Task prompt: Look below for the lines from the one with "Lemma close_room limits" to the one with "- intros [(x", and copy exactly those lines, both ends included.

Collected data:
┌────────
(** *** Serials *)

Lemma serial_snoc p s e :
  seq_inv p s ->
  (forall s', accept_serial e (Z.of_nat (length p)) s = Ok s' ->
     serials_ok (p ++ [e]) /\ activeGroup s' = activeGroup s /\ closedGroups s' = closedGroups s /\
     exists mode, serialMode s' = Some mode /\
       forall i x, (p ++ [e]) !! i = Some x -> serial_at mode i x) /\
  (serials_ok (p ++ [e]) -> exists s', accept_serial e (Z.of_nat (length p)) s = Ok s').
Proof.
  intros Hi. pose proof (si_serials p s Hi) as Hser.
  set (mode := match serialMode s with Some m => m | None => bool_decide (is_Some (n_serial e)) end).
  assert (Hp : forall i x, p !! i = Some x -> serial_at mode i x).
  { subst mode. destruct (serialMode s); [by destruct Hser|]. subst p. by intros i x ?. }
  assert (Hnew : serial_at mode (length p) e <-> bool_decide (is_Some (n_serial e)) = mode /\
    match n_serial e with Some x => decimal_value x = Z.of_nat (length p) + 1 | None => True end).
  { unfold serial_at. destruct mode, (n_serial e) as [x|]; cbn; split; try done.
    - intros (y & [= <-] & ?). done.
    - intros [_ ?]. by exists x.
    - by intros (y & ? & _).
    - by intros [? _].
    - by intros [? _]. }
  split.
  - intros s' Ha.
    assert (Hs' : serial_at mode (length p) e /\
      s' = mkSequence (Some mode) (activeGroup s) (closedGroups s)).
    { rewrite Hnew. unfold accept_serial in Ha. subst mode. destruct s as [m a c]; cbn in *.
      destruct m as [m|]; unfold require in Ha; cbn in Ha.
      - destruct (Bool.eqb m (bool_decide (is_Some (n_serial e)))) eqn:Em; cbn in Ha; [|done].
        apply eqb_prop in Em. destruct (n_serial e) as [x|].
        + destruct (decimal_value x =? Z.of_nat (length p) + 1) eqn:Ed; cbn in Ha; [|done].
          apply Ok_inj in Ha as <-. bool_prop. by rewrite Em.
        + apply Ok_inj in Ha as <-. by rewrite Em.
      - destruct (n_serial e) as [x|].
        + destruct (decimal_value x =? Z.of_nat (length p) + 1) eqn:Ed; cbn in Ha; [|done].
          apply Ok_inj in Ha as <-. by bool_prop.
        + by apply Ok_inj in Ha as <-. }
    destruct Hs' as [Hat ->]. cbn.
    assert (Hall : forall i x, (p ++ [e]) !! i = Some x -> serial_at mode i x).
    { intros i x Hx. apply snoc_lookup in Hx as [Hx|[-> ->]]; [by apply Hp|done]. }
    split; [by exists mode|]. split; [done|]. split; [done|]. by exists mode.
  - intros [m Hm].
    assert (Hat : serial_at m (length p) e) by (apply Hm, snoc_lookup; by right).
    assert (Em : bool_decide (is_Some (n_serial e)) = m).
    { unfold serial_at in Hat. destruct m; [destruct Hat as (x & -> & _)|rewrite Hat]; done. }
    assert (Hmode : mode = m).
    { subst mode. destruct (serialMode s) as [m'|]; [|done]. destruct Hser as [Hne Hser].
      destruct p as [|x p]; [done|].
      pose proof (Hm 0%nat x eq_refl) as H1. pose proof (Hser 0%nat x eq_refl) as H2.
      unfold serial_at in H1, H2. destruct m, m'; try done.
      - destruct H1 as (y & Hy & _). congruence.
      - destruct H2 as (y & Hy & _). congruence. }
    subst mode. unfold accept_serial. destruct s as [sm a c]; cbn in *.
    assert (Hd : match n_serial e with
      | Some x => require (decimal_value x =? Z.of_nat (length p) + 1)
          (codec_error "CHANGE_LOG_INVALID_SERIALS")
      | None => Ok tt end = Ok tt).
    { unfold serial_at in Hat. destruct m; [destruct Hat as (x & -> & ->)|by rewrite Hat].
      unfold require. by rewrite Z.eqb_refl. }
    destruct sm as [m'|].
    + subst m'. rewrite Em. unfold mbind, result_bind. rewrite Hd. unfold require.
      rewrite eqb_reflx. by eexists.
    + unfold mbind, result_bind. rewrite Hd. by eexists.
Qed.

(** *** Groups *)

Lemma last_lookup_group p g :
  last p ≫= group_of = Some g ->
  exists k e, p !! k = Some e /\ S k = length p /\ group_of e = Some g.
Proof.
  destruct (last p) as [e|] eqn:E; [|done]. cbn. intros Hg.
  rewrite last_lookup in E. apply lookup_lt_Some in E as Hl.
  exists (pred (length p)), e. split; [done|]. split; [lia|done].
Qed.

Lemma groups_ok_app p q : groups_ok (p ++ q) -> groups_ok p.
Proof.
  intros Hg i j k ei ej ek g Hlt Ei Ej Ek.
  apply (Hg i j k); [done|by apply lookup_app_l_Some..].
Qed.

(** A group may go on where it was, or begin. *)
Lemma groups_snoc p e :
  groups_ok (p ++ [e]) <-> groups_ok p /\
  (forall g, group_of e = Some g -> (exists x, x ∈ p /\ group_of x = Some g) ->
     last p ≫= group_of = Some g).
Proof.
  split.
  - intros Hg. split; [by eapply groups_ok_app|]. intros g He (x & Hx & Hxg).
    apply list_elem_of_lookup in Hx as [i Hi]. apply lookup_lt_Some in Hi as Hlt.
    rewrite last_lookup. destruct (p !! pred (length p)) as [y|] eqn:Ey;
      [|apply lookup_ge_None in Ey; lia]. cbn.
    destruct (decide (i = pred (length p))) as [->|Hne]; [congruence|].
    apply (Hg i (pred (length p)) (length p) x y e); [lia| | | |done|done].
    + by apply lookup_app_l_Some.
    + by apply lookup_app_l_Some.
    + apply snoc_lookup. by right.
  - intros [Hp Hnew] i j k ei ej ek g Hlt Ei Ej Ek Hgi Hgk.
    apply snoc_lookup in Ek as [Ek|[-> ->]].
    + apply lookup_lt_Some in Ek as Hk. rewrite lookup_app_l in Ei, Ej by lia. by apply (Hp i j k ei ej ek).
    + rewrite lookup_app_l in Ei, Ej by lia.
      assert (Hl : last p ≫= group_of = Some g).
      { apply Hnew; [done|]. exists ei. split; [by eapply list_elem_of_lookup_2|done]. }
      apply last_lookup_group in Hl as (m & y & Em & Hm & Hy).
      destruct (decide (j = m)) as [->|Hne]; [congruence|].
      apply (Hp i j m ei ej y); [lia|done..].
Qed.

(** Closing the active group succeeds where there is room for it. *)
Lemma close_room limits p s :
  seq_inv p s -> (length p <= Z.to_nat (limits maxGroupCount))%nat ->
  exists s', closeActiveGroup limits s = Ok s'.
Proof.
  intros Hi Hlim. unfold closeActiveGroup. rewrite (active_truthy p s Hi).
  pose proof (si_size p s Hi) as Hs. destruct (activeGroup s) as [a|]; [|by eexists].
  unfold require. destruct (Z.ltb_spec (Z.of_nat (length (closedGroups s))) (limits maxGroupCount));
    [by eexists|lia].
Qed.

Lemma close_spec limits p s s' :
  seq_inv p s -> closeActiveGroup limits s = Ok s' ->
  serialMode s' = serialMode s /\ activeGroup s' = None /\
  (forall g, g ∈ closedGroups s' <-> exists e, e ∈ p /\ group_of e = Some g) /\
  (length (closedGroups s') <= length p)%nat.
Proof.
  intros Hi Hok. unfold closeActiveGroup in Hok. rewrite (active_truthy p s Hi) in Hok.
  pose proof (si_closed p s Hi) as Hc. pose proof (si_size p s Hi) as Hs.
  destruct (activeGroup s) as [a|] eqn:Ea.
  - unfold require in Hok. destruct (_ <? _); [|done]. cbn in Hok.
    assert (Hnot : a ∉ closedGroups s) by (rewrite Hc; by intros [_ []]).
    rewrite bool_decide_false in Hok by done. apply Ok_inj in Hok as <-. cbn.
    split; [done|]. split; [done|]. split; [|lia].
    intros g. rewrite elem_of_cons, Hc.
    rewrite (si_active p s Hi) in Ea. apply last_lookup_group in Ea as (k & e & Ek & _ & He).
    apply list_elem_of_lookup_2 in Ek. split.
    + intros [->|[? _]]; [by exists e|done].
    + intros Hg. destruct (decide (g = a)) as [->|Hne]; [by left|right]. split; [done|congruence].
  - apply Ok_inj in Hok as <-. split; [done|]. split; [done|]. split; [|lia].
    intros g. rewrite Hc. split; [by intros [? _]|done].
Qed.

Lemma group_members p e g :
  (exists x, x ∈ p ++ [e] /\ group_of x = Some g) <->
  (exists x, x ∈ p /\ group_of x = Some g) \/ group_of e = Some g.
Proof.
  split.
  - intros (x & Hx & Hg). apply elem_of_app in Hx as [Hx|Hx]; [left; by exists x|right].
    by apply list_elem_of_singleton in Hx as ->.
  - intros [(x & Hx & Hg)|Hg]; [exists x|exists e]; (split; [|done]); apply elem_of_app;
      [by left|right; by apply list_elem_of_singleton].
Qed.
└────────
Response to this task:
Lemma close_room limits p s :
  seq_inv p s -> (length p <= Z.to_nat (limits maxGroupCount))%nat ->
  exists s', closeActiveGroup limits s = Ok s'.
Proof.
  intros Hi Hlim. unfold closeActiveGroup. rewrite (active_truthy p s Hi).
  pose proof (si_size p s Hi) as Hs. destruct (activeGroup s) as [a|]; [|by eexists].
  unfold require. destruct (Z.ltb_spec (Z.of_nat (length (closedGroups s))) (limits maxGroupCount));
    [by eexists|lia].
Qed.

Lemma close_spec limits p s s' :
  seq_inv p s -> closeActiveGroup limits s = Ok s' ->
  serialMode s' = serialMode s /\ activeGroup s' = None /\
  (forall g, g ∈ closedGroups s' <-> exists e, e ∈ p /\ group_of e = Some g) /\
  (length (closedGroups s') <= length p)%nat.
Proof.
  intros Hi Hok. unfold closeActiveGroup in Hok. rewrite (active_truthy p s Hi) in Hok.
  pose proof (si_closed p s Hi) as Hc. pose proof (si_size p s Hi) as Hs.
  destruct (activeGroup s) as [a|] eqn:Ea.
  - unfold require in Hok. destruct (_ <? _); [|done]. cbn in Hok.
    assert (Hnot : a ∉ closedGroups s) by (rewrite Hc; by intros [_ []]).
    rewrite bool_decide_false in Hok by done. apply Ok_inj in Hok as <-. cbn.
    split; [done|]. split; [done|]. split; [|lia].
    intros g. rewrite elem_of_cons, Hc.
    rewrite (si_active p s Hi) in Ea. apply last_lookup_group in Ea as (k & e & Ek & _ & He).
    apply list_elem_of_lookup_2 in Ek. split.
    + intros [->|[? _]]; [by exists e|done].
    + intros Hg. destruct (decide (g = a)) as [->|Hne]; [by left|right]. split; [done|congruence].
  - apply Ok_inj in Hok as <-. split; [done|]. split; [done|]. split; [|lia].
    intros g. rewrite Hc. split; [by intros [? _]|done].
Qed.

Lemma group_members p e g :
  (exists x, x ∈ p ++ [e] /\ group_of x = Some g) <->
  (exists x, x ∈ p /\ group_of x = Some g) \/ group_of e = Some g.
Proof.
  split.
  - intros (x & Hx & Hg). apply elem_of_app in Hx as [Hx|Hx]; [left; by exists x|right].
    by apply list_elem_of_singleton in Hx as ->.
  - intros [(x & Hx & Hg)|Hg]; [exists x|exists e]; (split; [|done]); apply elem_of_app;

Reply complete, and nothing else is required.